◆ What you should do ◆
Once the line with "Record SecretResolver := MkResolver" is found in the entries below, print it and each following line exactly, stopping after the line with "(Some v), r)"; print nothing else.

◆ Exercise data ◆
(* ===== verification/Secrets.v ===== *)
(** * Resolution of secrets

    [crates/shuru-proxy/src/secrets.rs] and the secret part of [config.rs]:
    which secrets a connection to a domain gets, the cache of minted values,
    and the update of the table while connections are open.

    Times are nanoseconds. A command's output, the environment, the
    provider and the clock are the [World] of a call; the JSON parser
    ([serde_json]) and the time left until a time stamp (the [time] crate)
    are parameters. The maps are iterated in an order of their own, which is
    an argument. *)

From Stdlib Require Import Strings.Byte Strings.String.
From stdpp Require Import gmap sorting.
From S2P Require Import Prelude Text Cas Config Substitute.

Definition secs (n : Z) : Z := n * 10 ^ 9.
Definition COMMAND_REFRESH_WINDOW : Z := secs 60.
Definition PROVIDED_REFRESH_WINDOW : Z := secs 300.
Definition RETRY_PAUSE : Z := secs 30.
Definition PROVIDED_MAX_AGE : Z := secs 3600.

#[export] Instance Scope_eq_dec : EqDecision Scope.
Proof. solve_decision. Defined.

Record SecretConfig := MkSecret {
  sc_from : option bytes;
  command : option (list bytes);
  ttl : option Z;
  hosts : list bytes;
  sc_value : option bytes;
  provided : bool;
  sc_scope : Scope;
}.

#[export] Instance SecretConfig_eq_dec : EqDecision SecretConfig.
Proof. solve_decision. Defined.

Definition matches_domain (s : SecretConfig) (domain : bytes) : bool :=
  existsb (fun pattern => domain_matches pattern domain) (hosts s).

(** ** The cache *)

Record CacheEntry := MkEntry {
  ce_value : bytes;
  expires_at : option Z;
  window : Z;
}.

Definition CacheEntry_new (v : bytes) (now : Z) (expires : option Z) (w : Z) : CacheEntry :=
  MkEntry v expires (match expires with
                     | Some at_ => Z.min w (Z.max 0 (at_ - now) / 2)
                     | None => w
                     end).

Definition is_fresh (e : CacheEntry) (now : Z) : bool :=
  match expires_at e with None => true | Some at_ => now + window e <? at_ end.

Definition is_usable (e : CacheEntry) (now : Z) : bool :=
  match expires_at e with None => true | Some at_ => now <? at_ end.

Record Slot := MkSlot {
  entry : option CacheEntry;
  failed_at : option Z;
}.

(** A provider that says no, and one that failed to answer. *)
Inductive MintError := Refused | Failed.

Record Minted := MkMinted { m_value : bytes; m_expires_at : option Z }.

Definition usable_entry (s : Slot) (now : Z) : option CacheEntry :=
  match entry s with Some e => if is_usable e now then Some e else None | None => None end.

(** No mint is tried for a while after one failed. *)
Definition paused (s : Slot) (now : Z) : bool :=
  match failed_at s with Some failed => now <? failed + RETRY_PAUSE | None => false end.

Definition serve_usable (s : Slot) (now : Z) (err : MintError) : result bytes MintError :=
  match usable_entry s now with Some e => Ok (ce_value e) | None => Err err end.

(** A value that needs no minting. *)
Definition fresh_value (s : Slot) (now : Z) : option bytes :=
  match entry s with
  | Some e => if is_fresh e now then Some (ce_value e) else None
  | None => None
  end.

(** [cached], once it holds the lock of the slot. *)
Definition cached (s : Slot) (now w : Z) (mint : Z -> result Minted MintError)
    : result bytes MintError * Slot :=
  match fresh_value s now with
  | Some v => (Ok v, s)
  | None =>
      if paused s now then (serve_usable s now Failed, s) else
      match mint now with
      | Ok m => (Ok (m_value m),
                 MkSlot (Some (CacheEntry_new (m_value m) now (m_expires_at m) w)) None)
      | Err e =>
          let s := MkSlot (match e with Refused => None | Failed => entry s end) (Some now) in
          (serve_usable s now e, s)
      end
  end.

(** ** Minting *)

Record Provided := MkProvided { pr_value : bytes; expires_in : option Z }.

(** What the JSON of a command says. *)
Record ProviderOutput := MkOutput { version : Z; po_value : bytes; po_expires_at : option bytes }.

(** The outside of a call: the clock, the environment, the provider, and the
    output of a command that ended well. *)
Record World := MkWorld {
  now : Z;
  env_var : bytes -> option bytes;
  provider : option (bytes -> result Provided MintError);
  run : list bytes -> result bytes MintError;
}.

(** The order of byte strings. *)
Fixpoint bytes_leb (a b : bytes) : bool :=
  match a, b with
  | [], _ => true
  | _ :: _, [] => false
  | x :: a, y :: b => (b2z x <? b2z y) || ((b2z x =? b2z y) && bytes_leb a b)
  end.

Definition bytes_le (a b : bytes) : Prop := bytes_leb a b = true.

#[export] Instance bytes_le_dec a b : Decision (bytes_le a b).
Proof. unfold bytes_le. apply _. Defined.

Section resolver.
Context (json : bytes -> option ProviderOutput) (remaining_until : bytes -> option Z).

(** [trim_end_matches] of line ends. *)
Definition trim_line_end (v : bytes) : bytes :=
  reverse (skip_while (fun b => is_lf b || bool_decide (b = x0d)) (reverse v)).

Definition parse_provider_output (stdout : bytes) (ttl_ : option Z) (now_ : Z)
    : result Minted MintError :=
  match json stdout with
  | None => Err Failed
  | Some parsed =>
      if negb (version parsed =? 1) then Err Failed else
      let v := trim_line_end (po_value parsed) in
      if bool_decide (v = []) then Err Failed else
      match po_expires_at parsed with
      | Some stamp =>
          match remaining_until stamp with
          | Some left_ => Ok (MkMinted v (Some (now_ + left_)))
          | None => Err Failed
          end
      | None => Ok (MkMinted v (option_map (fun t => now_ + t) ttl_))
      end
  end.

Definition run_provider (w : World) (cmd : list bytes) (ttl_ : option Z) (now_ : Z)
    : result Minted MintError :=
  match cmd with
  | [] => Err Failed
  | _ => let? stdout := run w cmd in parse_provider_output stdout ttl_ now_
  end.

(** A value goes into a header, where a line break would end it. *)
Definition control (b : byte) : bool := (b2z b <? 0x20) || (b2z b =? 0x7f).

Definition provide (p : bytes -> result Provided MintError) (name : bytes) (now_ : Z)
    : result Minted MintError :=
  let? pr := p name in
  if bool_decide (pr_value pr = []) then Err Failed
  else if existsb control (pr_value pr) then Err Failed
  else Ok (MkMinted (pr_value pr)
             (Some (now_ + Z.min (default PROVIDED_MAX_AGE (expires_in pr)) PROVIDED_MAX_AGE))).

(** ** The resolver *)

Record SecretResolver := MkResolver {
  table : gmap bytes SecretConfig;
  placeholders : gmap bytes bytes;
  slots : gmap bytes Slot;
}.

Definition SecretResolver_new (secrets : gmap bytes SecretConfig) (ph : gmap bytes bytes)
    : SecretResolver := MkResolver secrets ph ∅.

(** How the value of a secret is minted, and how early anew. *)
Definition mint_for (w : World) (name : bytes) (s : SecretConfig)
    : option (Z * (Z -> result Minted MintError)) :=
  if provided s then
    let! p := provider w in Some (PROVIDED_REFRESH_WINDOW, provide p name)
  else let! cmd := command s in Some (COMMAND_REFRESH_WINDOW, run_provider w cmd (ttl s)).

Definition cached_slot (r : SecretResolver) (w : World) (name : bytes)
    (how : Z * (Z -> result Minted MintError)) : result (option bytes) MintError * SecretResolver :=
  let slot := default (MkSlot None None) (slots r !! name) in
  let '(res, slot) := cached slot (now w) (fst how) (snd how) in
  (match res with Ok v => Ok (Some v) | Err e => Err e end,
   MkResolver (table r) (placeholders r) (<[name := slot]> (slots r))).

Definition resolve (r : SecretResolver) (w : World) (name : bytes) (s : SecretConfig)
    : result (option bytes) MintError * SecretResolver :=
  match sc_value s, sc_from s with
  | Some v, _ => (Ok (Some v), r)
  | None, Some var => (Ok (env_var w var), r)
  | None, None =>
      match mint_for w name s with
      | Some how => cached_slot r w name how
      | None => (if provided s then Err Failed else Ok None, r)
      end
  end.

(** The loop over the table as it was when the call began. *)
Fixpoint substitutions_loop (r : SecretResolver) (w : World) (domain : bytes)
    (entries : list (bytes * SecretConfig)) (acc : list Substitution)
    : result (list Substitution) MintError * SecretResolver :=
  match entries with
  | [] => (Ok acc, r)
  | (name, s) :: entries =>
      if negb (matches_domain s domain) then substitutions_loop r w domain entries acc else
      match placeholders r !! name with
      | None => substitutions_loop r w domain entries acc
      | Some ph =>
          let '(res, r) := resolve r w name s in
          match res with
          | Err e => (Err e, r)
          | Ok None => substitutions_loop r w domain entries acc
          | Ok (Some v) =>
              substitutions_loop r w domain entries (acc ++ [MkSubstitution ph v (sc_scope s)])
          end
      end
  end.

...

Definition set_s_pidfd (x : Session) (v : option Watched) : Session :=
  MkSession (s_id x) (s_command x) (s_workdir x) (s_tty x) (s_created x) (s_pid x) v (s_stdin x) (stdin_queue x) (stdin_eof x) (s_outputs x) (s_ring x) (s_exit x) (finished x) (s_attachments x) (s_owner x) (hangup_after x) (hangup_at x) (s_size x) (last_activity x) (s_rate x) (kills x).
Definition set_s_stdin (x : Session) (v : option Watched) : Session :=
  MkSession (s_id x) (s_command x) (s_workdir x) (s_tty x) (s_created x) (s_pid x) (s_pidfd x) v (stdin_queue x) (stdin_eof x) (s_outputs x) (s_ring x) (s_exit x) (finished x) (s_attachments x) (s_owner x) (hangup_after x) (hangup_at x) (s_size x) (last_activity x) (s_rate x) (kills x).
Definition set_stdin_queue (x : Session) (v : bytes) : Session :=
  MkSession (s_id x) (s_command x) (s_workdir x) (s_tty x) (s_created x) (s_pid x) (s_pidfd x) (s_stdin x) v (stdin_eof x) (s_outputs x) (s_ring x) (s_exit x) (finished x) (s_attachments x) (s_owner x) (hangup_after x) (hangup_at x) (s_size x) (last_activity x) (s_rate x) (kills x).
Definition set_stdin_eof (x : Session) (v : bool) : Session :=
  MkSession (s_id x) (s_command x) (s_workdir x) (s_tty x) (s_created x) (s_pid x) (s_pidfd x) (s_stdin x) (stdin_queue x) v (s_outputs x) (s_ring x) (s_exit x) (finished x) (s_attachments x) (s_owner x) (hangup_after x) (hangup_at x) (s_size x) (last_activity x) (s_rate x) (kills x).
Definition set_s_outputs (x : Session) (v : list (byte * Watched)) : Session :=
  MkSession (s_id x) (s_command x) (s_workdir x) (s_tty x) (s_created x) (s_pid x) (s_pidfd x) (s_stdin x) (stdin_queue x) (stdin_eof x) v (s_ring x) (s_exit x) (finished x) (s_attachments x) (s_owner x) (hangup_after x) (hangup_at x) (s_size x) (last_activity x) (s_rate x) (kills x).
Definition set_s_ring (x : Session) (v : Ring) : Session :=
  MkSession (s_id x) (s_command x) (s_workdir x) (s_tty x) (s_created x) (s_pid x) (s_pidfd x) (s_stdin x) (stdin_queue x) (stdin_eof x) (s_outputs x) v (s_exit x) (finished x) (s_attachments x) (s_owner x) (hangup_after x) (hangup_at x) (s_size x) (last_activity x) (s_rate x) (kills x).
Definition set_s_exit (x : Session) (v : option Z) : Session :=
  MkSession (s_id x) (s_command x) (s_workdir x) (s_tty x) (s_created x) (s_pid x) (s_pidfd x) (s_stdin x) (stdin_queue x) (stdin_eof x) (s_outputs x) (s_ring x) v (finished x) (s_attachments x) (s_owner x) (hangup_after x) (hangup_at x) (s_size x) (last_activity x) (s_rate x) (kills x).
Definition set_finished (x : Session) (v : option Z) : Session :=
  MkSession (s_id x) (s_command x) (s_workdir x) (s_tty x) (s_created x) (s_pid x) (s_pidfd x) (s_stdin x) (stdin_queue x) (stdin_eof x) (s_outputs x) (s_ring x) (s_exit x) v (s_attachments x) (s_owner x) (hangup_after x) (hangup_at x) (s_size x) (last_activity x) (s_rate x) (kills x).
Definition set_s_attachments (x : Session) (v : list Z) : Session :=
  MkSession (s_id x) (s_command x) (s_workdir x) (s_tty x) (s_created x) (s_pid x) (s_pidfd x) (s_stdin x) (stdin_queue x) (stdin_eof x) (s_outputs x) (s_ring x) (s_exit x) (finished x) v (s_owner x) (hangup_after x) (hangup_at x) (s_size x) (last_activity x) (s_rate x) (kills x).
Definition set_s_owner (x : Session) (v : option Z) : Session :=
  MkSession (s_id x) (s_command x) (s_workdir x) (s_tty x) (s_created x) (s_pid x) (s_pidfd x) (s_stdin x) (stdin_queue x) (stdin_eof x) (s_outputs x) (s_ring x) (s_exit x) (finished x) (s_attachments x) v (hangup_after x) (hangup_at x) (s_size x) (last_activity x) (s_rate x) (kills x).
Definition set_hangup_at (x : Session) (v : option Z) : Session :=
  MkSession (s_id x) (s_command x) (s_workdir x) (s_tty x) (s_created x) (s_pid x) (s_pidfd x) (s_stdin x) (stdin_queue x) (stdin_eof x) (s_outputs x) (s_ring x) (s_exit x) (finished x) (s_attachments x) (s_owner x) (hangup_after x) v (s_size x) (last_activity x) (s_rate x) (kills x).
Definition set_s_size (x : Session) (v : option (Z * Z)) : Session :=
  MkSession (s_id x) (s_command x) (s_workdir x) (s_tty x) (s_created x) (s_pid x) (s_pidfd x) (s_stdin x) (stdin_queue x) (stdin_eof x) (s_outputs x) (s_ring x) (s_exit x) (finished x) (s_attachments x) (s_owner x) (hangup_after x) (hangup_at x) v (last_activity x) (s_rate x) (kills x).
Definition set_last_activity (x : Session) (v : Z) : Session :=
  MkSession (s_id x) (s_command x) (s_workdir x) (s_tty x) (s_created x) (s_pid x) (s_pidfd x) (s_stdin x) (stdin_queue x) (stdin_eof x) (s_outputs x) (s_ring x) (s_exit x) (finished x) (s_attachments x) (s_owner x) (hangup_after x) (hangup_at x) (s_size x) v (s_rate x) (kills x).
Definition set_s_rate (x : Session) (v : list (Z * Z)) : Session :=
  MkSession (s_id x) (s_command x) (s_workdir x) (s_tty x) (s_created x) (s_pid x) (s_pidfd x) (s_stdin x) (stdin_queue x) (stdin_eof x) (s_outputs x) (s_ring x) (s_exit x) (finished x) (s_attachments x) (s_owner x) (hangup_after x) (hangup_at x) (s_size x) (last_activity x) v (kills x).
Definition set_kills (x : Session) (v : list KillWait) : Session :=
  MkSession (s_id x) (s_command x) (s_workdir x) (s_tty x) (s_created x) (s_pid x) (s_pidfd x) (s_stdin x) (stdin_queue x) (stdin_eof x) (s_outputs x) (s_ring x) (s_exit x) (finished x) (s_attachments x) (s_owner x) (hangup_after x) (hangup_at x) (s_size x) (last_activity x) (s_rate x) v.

◆ Exercise solution ◆
Record SecretResolver := MkResolver {
  table : gmap bytes SecretConfig;
  placeholders : gmap bytes bytes;
  slots : gmap bytes Slot;
}.

Definition SecretResolver_new (secrets : gmap bytes SecretConfig) (ph : gmap bytes bytes)
    : SecretResolver := MkResolver secrets ph ∅.

(** How the value of a secret is minted, and how early anew. *)
Definition mint_for (w : World) (name : bytes) (s : SecretConfig)
    : option (Z * (Z -> result Minted MintError)) :=
  if provided s then
    let! p := provider w in Some (PROVIDED_REFRESH_WINDOW, provide p name)
  else let! cmd := command s in Some (COMMAND_REFRESH_WINDOW, run_provider w cmd (ttl s)).

Definition cached_slot (r : SecretResolver) (w : World) (name : bytes)
    (how : Z * (Z -> result Minted MintError)) : result (option bytes) MintError * SecretResolver :=
  let slot := default (MkSlot None None) (slots r !! name) in
  let '(res, slot) := cached slot (now w) (fst how) (snd how) in
  (match res with Ok v => Ok (Some v) | Err e => Err e end,
   MkResolver (table r) (placeholders r) (<[name := slot]> (slots r))).

Definition resolve (r : SecretResolver) (w : World) (name : bytes) (s : SecretConfig)
    : result (option bytes) MintError * SecretResolver :=
  match sc_value s, sc_from s with
  | Some v, _ => (Ok (Some v), r)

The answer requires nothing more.